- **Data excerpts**
Lemma word_of_index i : 0 ≤ i < 256 → 0 ≤ BIT_WORD i < 4.
Proof. intros. unfold BIT_WORD. change BITS_PER_LONG with 64. zify_div; lia. Qed.

Section ops.
Context (map : bigmap) (i : Z) (Hok : bigmap_ok map) (Hi : 0 ≤ i < 256).

Lemma set_mask : mask (bigmap_set i map) = __set_bit i (mask map).
Proof using Type. clear Hok Hi. unfold bigmap_set, __set_bit. simpl. by rewrite index_word, index_bit. Qed.

Lemma clear_mask : mask (bigmap_clear i map) = __clear_bit i (mask map).
Proof using Type. clear Hok Hi. unfold bigmap_clear, __clear_bit. simpl. by rewrite index_word, index_bit. Qed.

Lemma bits_set : bits (bigmap_set i map) = {[ i ]} ∪ bits map.
Proof using All.
  apply set_eq. intros x. rewrite elem_of_union, elem_of_singleton, !elem_of_bits, set_mask.
  split.
  - intros [Hx Hb]. rewrite wbit_set_bit in Hb by (rewrite ?(bm_len _ Hok); lia).
    apply orb_true_iff in Hb as [->%bool_decide_eq_true_1|]; auto.
  - intros [->|[Hx Hb]]; (split; [done|]); rewrite wbit_set_bit by (rewrite ?(bm_len _ Hok); lia).
    + by rewrite bool_decide_eq_true_2.
    + by rewrite Hb, orb_true_r.
Qed.

Lemma bits_clear : bits (bigmap_clear i map) = bits map ∖ {[ i ]}.
Proof using All.
  apply set_eq. intros x. rewrite elem_of_difference, elem_of_singleton, !elem_of_bits, clear_mask.
  split.
  - intros [Hx Hb]. rewrite wbit_clear_bit in Hb by (rewrite ?(bm_len _ Hok); lia).
    apply andb_true_iff in Hb as [Hn Hb]. apply negb_true_iff, bool_decide_eq_false_1 in Hn. auto.
  - intros [[Hx Hb] Hne]. split; [done|]. rewrite wbit_clear_bit by (rewrite ?(bm_len _ Hok); lia).
    by rewrite Hb, bool_decide_eq_false_2.
Qed.
(* ===== verification/SupportTheorems.v ===== *)
(** * Theorems about the arbiter's supporting structures

    Rings, timers, bitmaps, the pacer, and the address and size arithmetic of the
    configuration headers; the containers are shown to refine their abstract
    counterparts over whole sequences of operations. *)

From S2P Require Import Prelude Platform Window WindowFacts Pacer Ring Timer.

(** ** Rings refine bounded queues *)
Inductive ring_op (A : Type) := Enqueue (x : A) | Dequeue.
Arguments Enqueue {A} x.
Arguments Dequeue {A}.

(** What an operation answers: accepted or refused, an element or none. *)
Inductive ring_answer (A : Type) := Accepted (ok : bool) | Taken (x : option A).
Arguments Accepted {A} ok.
Arguments Taken {A} x.

Section rings.
Context {A : Type} `{Inhabited A}.
Implicit Types (r : fp_ring A) (l : list A).

Definition ring_step (o : ring_op A) r : fp_ring A * ring_answer A :=
  match o with
  | Enqueue x => match fp_ring_enqueue x r with Some r' => (r', Accepted true) | None => (r, Accepted false) end
  | Dequeue => match fp_ring_dequeue r with Some (x, r') => (r', Taken (Some x)) | None => (r, Taken None) end
  end.

(** A queue with room for [cap] elements. *)
Definition queue_step (cap : Z) (o : ring_op A) l : list A * ring_answer A :=
  match o with
  | Enqueue x => if decide (Z.of_nat (length l) < cap) then (l ++ [x], Accepted true) else (l, Accepted false)
  | Dequeue => match l with [] => ([], Taken None) | x :: l' => (l', Taken (Some x)) end
  end.

Fixpoint run_steps {S} (step : ring_op A → S → S * ring_answer A) (os : list (ring_op A)) (s : S) : S * list (ring_answer A) :=
  match os with
  | [] => (s, [])
  | o :: os' => let '(s1, a) := step o s in let '(s2, l) := run_steps step os' s1 in (s2, a :: l)
  end.

Lemma ring_step_refines r o : ring_wf r →
  let '(r', a) := ring_step o r in ring_wf r' ∧ mask r' = mask r ∧ queue_step (mask r) o (ring_list r) = (ring_list r', a).
Proof.
  intros Hr. pose proof (ring_size_range r). destruct o as [x|]; simpl.
  - rewrite length_ring_list, Z2Nat.id by lia. destruct (decide (ring_size r < mask r)) as [Hlt|Hge].
    + destruct (fp_ring_enqueue_spec r x Hr Hlt) as (r' & -> & Hr' & -> & _ & Em & _). done.
    + pose proof (rw_size r Hr). rewrite fp_ring_enqueue_full by (done || lia). done.
  - pose proof (fp_ring_dequeue_spec r Hr) as Hd. destruct (ring_list r) as [|x l] eqn:El.
    + rewrite Hd. by rewrite El.
    + destruct Hd as (r' & E & Hr' & <- & Em & _). rewrite E. by split_and!.
Qed.

(** Refinement: whatever sequence of enqueues and dequeues is made, also
    across the wrap-around of the 32-bit counters, an [fp_ring] gives the answers
    of a queue with room for [mask] elements and holds that queue's contents. *)
Theorem ring_refines_queue r os : ring_wf r →
  let '(r', answers) := run_steps ring_step os r in
  ring_wf r' ∧ run_steps (queue_step (mask r)) os (ring_list r) = (ring_list r', answers).
Proof.
  revert r. induction os as [|o os IH]; intros r Hr; cbn [run_steps]; [done|].
  pose proof (ring_step_refines r o Hr) as Hs. destruct (ring_step o r) as [r1 a]. destruct Hs as (Hr1 & Em & ->).
  specialize (IH r1 Hr1). destruct (run_steps ring_step os r1) as [r2 l]. destruct IH as [Hr2 E].
  rewrite <- Em. by rewrite E.
Qed.
End rings.

Definition wrapping_ring : fp_ring Z := {| Ring.head := 2 ^ 32 - 1; tail := 0; Ring.mask := 3; elem := [0; 0; 0; 7] |}.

- **What is required**
Please give the data again in full, exactly as written.

- **Response box**
Lemma word_of_index i : 0 ≤ i < 256 → 0 ≤ BIT_WORD i < 4.
Proof. intros. unfold BIT_WORD. change BITS_PER_LONG with 64. zify_div; lia. Qed.

Section ops.
Context (map : bigmap) (i : Z) (Hok : bigmap_ok map) (Hi : 0 ≤ i < 256).

Lemma set_mask : mask (bigmap_set i map) = __set_bit i (mask map).
Proof using Type. clear Hok Hi. unfold bigmap_set, __set_bit. simpl. by rewrite index_word, index_bit. Qed.

Lemma clear_mask : mask (bigmap_clear i map) = __clear_bit i (mask map).
Proof using Type. clear Hok Hi. unfold bigmap_clear, __clear_bit. simpl. by rewrite index_word, index_bit. Qed.

Lemma bits_set : bits (bigmap_set i map) = {[ i ]} ∪ bits map.
Proof using All.
  apply set_eq. intros x. rewrite elem_of_union, elem_of_singleton, !elem_of_bits, set_mask.
  split.
  - intros [Hx Hb]. rewrite wbit_set_bit in Hb by (rewrite ?(bm_len _ Hok); lia).
    apply orb_true_iff in Hb as [->%bool_decide_eq_true_1|]; auto.
  - intros [->|[Hx Hb]]; (split; [done|]); rewrite wbit_set_bit by (rewrite ?(bm_len _ Hok); lia).
    + by rewrite bool_decide_eq_true_2.
    + by rewrite Hb, orb_true_r.
Qed.

Lemma bits_clear : bits (bigmap_clear i map) = bits map ∖ {[ i ]}.
Proof using All.
  apply set_eq. intros x. rewrite elem_of_difference, elem_of_singleton, !elem_of_bits, clear_mask.
  split.
  - intros [Hx Hb]. rewrite wbit_clear_bit in Hb by (rewrite ?(bm_len _ Hok); lia).
    apply andb_true_iff in Hb as [Hn Hb]. apply negb_true_iff, bool_decide_eq_false_1 in Hn. auto.
  - intros [[Hx Hb] Hne]. split; [done|]. rewrite wbit_clear_bit by (rewrite ?(bm_len _ Hok); lia).
    by rewrite Hb, bool_decide_eq_false_2.
Qed.
(* ===== verification/SupportTheorems.v ===== *)
(** * Theorems about the arbiter's supporting structures

    Rings, timers, bitmaps, the pacer, and the address and size arithmetic of the
    configuration headers; the containers are shown to refine their abstract
    counterparts over whole sequences of operations. *)

From S2P Require Import Prelude Platform Window WindowFacts Pacer Ring Timer.

(** ** Rings refine bounded queues *)
Inductive ring_op (A : Type) := Enqueue (x : A) | Dequeue.
Arguments Enqueue {A} x.
Arguments Dequeue {A}.

(** What an operation answers: accepted or refused, an element or none. *)
Inductive ring_answer (A : Type) := Accepted (ok : bool) | Taken (x : option A).
Arguments Accepted {A} ok.
Arguments Taken {A} x.

Section rings.
Context {A : Type} `{Inhabited A}.
Implicit Types (r : fp_ring A) (l : list A).

Definition ring_step (o : ring_op A) r : fp_ring A * ring_answer A :=
  match o with
  | Enqueue x => match fp_ring_enqueue x r with Some r' => (r', Accepted true) | None => (r, Accepted false) end
  | Dequeue => match fp_ring_dequeue r with Some (x, r') => (r', Taken (Some x)) | None => (r, Taken None) end
  end.

(** A queue with room for [cap] elements. *)
Definition queue_step (cap : Z) (o : ring_op A) l : list A * ring_answer A :=
  match o with
  | Enqueue x => if decide (Z.of_nat (length l) < cap) then (l ++ [x], Accepted true) else (l, Accepted false)
  | Dequeue => match l with [] => ([], Taken None) | x :: l' => (l', Taken (Some x)) end
  end.

Fixpoint run_steps {S} (step : ring_op A → S → S * ring_answer A) (os : list (ring_op A)) (s : S) : S * list (ring_answer A) :=
  match os with
  | [] => (s, [])
  | o :: os' => let '(s1, a) := step o s in let '(s2, l) := run_steps step os' s1 in (s2, a :: l)
  end.

Lemma ring_step_refines r o : ring_wf r →
  let '(r', a) := ring_step o r in ring_wf r' ∧ mask r' = mask r ∧ queue_step (mask r) o (ring_list r) = (ring_list r', a).
Proof.
  intros Hr. pose proof (ring_size_range r). destruct o as [x|]; simpl.
  - rewrite length_ring_list, Z2Nat.id by lia. destruct (decide (ring_size r < mask r)) as [Hlt|Hge].
    + destruct (fp_ring_enqueue_spec r x Hr Hlt) as (r' & -> & Hr' & -> & _ & Em & _). done.
    + pose proof (rw_size r Hr). rewrite fp_ring_enqueue_full by (done || lia). done.
  - pose proof (fp_ring_dequeue_spec r Hr) as Hd. destruct (ring_list r) as [|x l] eqn:El.
    + rewrite Hd. by rewrite El.
    + destruct Hd as (r' & E & Hr' & <- & Em & _). rewrite E. by split_and!.
Qed.

(** Refinement: whatever sequence of enqueues and dequeues is made, also
    across the wrap-around of the 32-bit counters, an [fp_ring] gives the answers
    of a queue with room for [mask] elements and holds that queue's contents. *)
Theorem ring_refines_queue r os : ring_wf r →
  let '(r', answers) := run_steps ring_step os r in
  ring_wf r' ∧ run_steps (queue_step (mask r)) os (ring_list r) = (ring_list r', answers).
Proof.
  revert r. induction os as [|o os IH]; intros r Hr; cbn [run_steps]; [done|].
  pose proof (ring_step_refines r o Hr) as Hs. destruct (ring_step o r) as [r1 a]. destruct Hs as (Hr1 & Em & ->).
  specialize (IH r1 Hr1). destruct (run_steps ring_step os r1) as [r2 l]. destruct IH as [Hr2 E].
  rewrite <- Em. by rewrite E.
Qed.
End rings.

Definition wrapping_ring : fp_ring Z := {| Ring.head := 2 ^ 32 - 1; tail := 0; Ring.mask := 3; elem := [0; 0; 0; 7] |}.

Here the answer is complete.